Era la prima volta che Cristiano Ronaldo si assentava dai campi per così tanto tempo. Non si avevano più sue notizie da quel Celta Vigo-Real Madrid del 25 gennaio, quando a metà del secondo tempo si era fermato a bordo campo tenendosi la coscia destra, con in viso la stessa disperazione isterica che il mondo aveva visto durante la finale degli Europei. Si era girato verso la sua panchina chiedendo il cambio, improvvisamente, ed era uscito dal campo scuotendo la testa, come se una divinità lo stesse punendo ingiustamente, mentre lo stadio fischiava.
Sembrava un infortunio muscolare, una cosa da niente. Ma adesso tutti si chiedevano che fine avesse fatto. Erano settimane che non si vedeva alla Ciudad Real Madrid, settimane in cui Florentino Perez continuava a dare risposte elusive alla stampa. Era andato a Funchal, a Madeira, a curarsi da un suo medico di fiducia per risolvere definitivamente il suo problema al tendine rotuleo, diceva. Ma a Funchal nessuno l’aveva visto e, insomma, non è facile nasconderti quando sei Cristiano Ronaldo, figuriamoci in una piccola isola in mezzo all’Oceano Atlantico.
Era una situazione talmente nebulosa che generò gli scenari più surreali. La più accreditata, che a quanto pare veniva da voci ben informate, diceva che Cristiano Ronaldo era entrato in una crisi esistenziale senza precedenti a causa del suo drammatico calo di forma nell’ultima stagione: da quel grottesco Legia Varsavia – Real Madrid di Champions League, infatti, la sua percentuale di dribbling riusciti era crollata ad uno scioccante 0%. Secondo alcuni, era andato a confidarsi con il dottore che si rifiutò di far abortire sua madre, quando era incinta di lui.
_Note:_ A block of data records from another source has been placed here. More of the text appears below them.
(** ** Normalised values and their numbers *)

Lemma units_last_numeric (body : str) (c : char) :
  forallb not_space (body ++ [c]) = true -> numeric c = true ->
  fold_left strip_unit units_to_strip (body ++ [c]) = body ++ [c].
Proof.
  intros Hx Hc; apply strip_units_id; auto.
  apply forallb_forall; intros u Hu; apply negb_true_iff.
  unfold ends_ci; rewrite rev_unit; apply ends_ci_numeric; auto.
  revert u Hu; apply forallb_forall; reflexivity.
Qed.

Lemma digits_last (w : str) :
  digits w -> exists w' e, w = w' ++ [e] /\ is_digit e = true.
Proof.
  intros [Hne H]; destruct (exists_last Hne) as (w' & e & ->).
  exists w', e; split; auto.
  rewrite forallb_app in H; simpl in H.
  apply andb_true_iff in H as [_ H]; now rewrite andb_true_r in H.
Qed.

Lemma digits_not_space (w : str) :
  forallb is_digit w = true -> forallb not_space w = true.
Proof. intros H; now apply numeric_forall_not_space, digits_numeric. Qed.

Lemma letter_not_digit (c : char) :
  mem_char c multiplier_letters = true -> is_digit c = false.
Proof.
  intros H; destruct (is_digit c) eqn:D; auto.
  apply digit_numeric in D; apply letter_not_numeric in H; congruence.
Qed.

(** The numeric projection of a token. *)
Lemma parse_value_to_float_unread (s : str) :
  token s ->
  re_match float_format1 s = None -> re_match format2 s = None ->
  re_match format3 s = None ->
  parse_value_to_float s = Ok fzero.
Proof.
  intros Hs H1 H2 H3; unfold parse_value_to_float.
  rewrite (split_token s Hs), H1, H2, H3.
  destruct Hs as [Hne _]; destruct s; [congruence|reflexivity].
Qed.

Lemma token_app (a b : str) :
  a <> [] -> forallb not_space a = true -> forallb not_space b = true ->
  token (a ++ b).
Proof.
  intros Hne Ha Hb; split; [destruct a; [congruence|discriminate]|].
  now apply not_space_app.
Qed.

(** Property X15.  A resistance written with [R] as its decimal point
    (digits, [R] or [r], digits) is normalised to the digits, a dot, the
    digits and [R]; and in this form [parse_value_to_float] reads it
    as 0.0, since none of its formats has a dot before the [R]. *)
Theorem decimal_ohms_read_as_zero (main dec : str) (r : char) (t : str) :
  digits main -> digits dec -> ci_eq 82%N r = true ->
  mem_str t VALUE_PARSE_TYPES = true ->
  normalize_value (main ++ [r] ++ dec) t
  = main ++ lit "." ++ dec ++ lit "R" /\
  parse_value_to_float (main ++ lit "." ++ dec ++ lit "R") = Ok fzero.
Proof.
  intros Hmain Hdec Hr Ht.
  pose proof (digits_not_space _ (proj2 Hmain)) as Sm.
  pose proof (digits_not_space _ (proj2 Hdec)) as Sd.
  assert (Sr : forallb not_space [r] = true)
    by (destruct (ci_R r Hr) as [-> | ->]; reflexivity).
  split.
  - assert (Hx : token (main ++ [r] ++ dec)).
    { apply token_app; auto; [apply Hmain|now apply not_space_app]. }
    rewrite normalize_value_tokens; auto; [|apply Hx].
    rewrite (split_token _ Hx).
    assert (E : normalize_token (main ++ [r] ++ dec)
                = Some (main ++ lit "." ++ dec ++ lit "R")).
    { unfold normalize_token.
      destruct (digits_last dec Hdec) as (dec' & e & Ed & He).
      assert (Ex : main ++ [r] ++ dec = (main ++ [r] ++ dec') ++ [e])
        by (rewrite Ed, <- !app_assoc; reflexivity).
      rewrite Ex, units_last_numeric, <- Ex;
        [|rewrite <- Ex; apply Hx|now apply digit_numeric].
      rewrite format1_none; [|apply Hx|].
      2: { intros num c E; rewrite Ex in E.
           apply app_inj_tail in E as [_ <-].
           destruct (mem_char e multiplier_letters) eqn:M; auto.
           apply letter_not_digit in M; congruence. }
      destruct (re_match format2 _) as [m2|] eqn:H2.
      { exfalso.
        destruct (format2_sem _ _ H2 (proj2 Hx))
          as (main' & c' & dec2 & E & Hm' & Hc' & _).
        destruct (first_other is_digit main main' r c' dec dec2)
          as (_ & -> & _); auto using ci_R_not_digit, letter_not_digit;
          try apply Hmain; try apply Hm'.
        destruct (ci_R c' Hr) as [-> | ->]; discriminate. }
      destruct (format3_match_dec main dec r Hmain Hr (proj2 Hdec))
        as (m3 & -> & G).
      rewrite G; cbn [nth].
      destruct Hdec as [Hne _]; destruct dec; [congruence|reflexivity]. }
    now rewrite E.
  - change (lit "R") with [82%N]; change (lit ".") with [DOT].
    assert (Ea : main ++ [DOT] ++ dec ++ [82%N]
                 = (main ++ [DOT] ++ dec) ++ [82%N])
      by now rewrite <- !app_assoc.
    assert (Hn : forallb not_space (main ++ [DOT] ++ dec) = true)
      by (apply numeric_forall_not_space, number_numeric;
          now apply decimal_number; [|apply Hdec]).
    assert (Hx : token (main ++ [DOT] ++ dec ++ [82%N])).
    { rewrite Ea; apply token_app; auto.
      destruct main; [destruct Hmain; congruence|discriminate]. }
    apply parse_value_to_float_unread; auto.
    + rewrite Ea; apply float_format1_none; auto.
      apply not_space_app; auto.
    + apply format2_none; [apply Hx|].
      intros a c E; rewrite Ea in E; apply app_inj_tail in E as [_ <-].
      reflexivity.
    + destruct (re_match format3 _) as [m|] eqn:Hm; auto; exfalso.
      destruct (format3_sem _ _ Hm (proj2 Hx))
        as (main' & r' & dec' & E' & Hm' & Hr' & _).
      destruct (first_other is_digit main main' DOT r'
                  (dec ++ [82%N]) dec') as (_ & <- & _);
        auto using ci_R_not_digit; try apply Hmain; try apply Hm'.
      discriminate.
Qed.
Il 12 marzo, qualche ora prima che il Real Madrid scendesse in campo al Bernabeu contro il Betis, su Twitter iniziò a circolare una foto strana, scattata da un tifoso marocchino della Casa Blanca. Ritraeva quello che sembrava un tecnico di laboratorio, vestito di un’ingombrante tuta plastificata bianca, mentre trasportava un manichino su uno di quei carrelli che di solito usano i corrieri per spostare più pacchi uno sopra all’altro. La scena si svolgeva davanti a un enorme edificio di cemento in mezzo al deserto. La cosa strana, però, non era tanto quella, quanto che il manichino fosse uguale, identico a Cristiano Ronaldo. Sembrava il suo cadavere, se non fosse che il colorito era assolutamente sano, gli occhi incredibilmente vivi e le gambe rigide a sorreggere il busto eretto.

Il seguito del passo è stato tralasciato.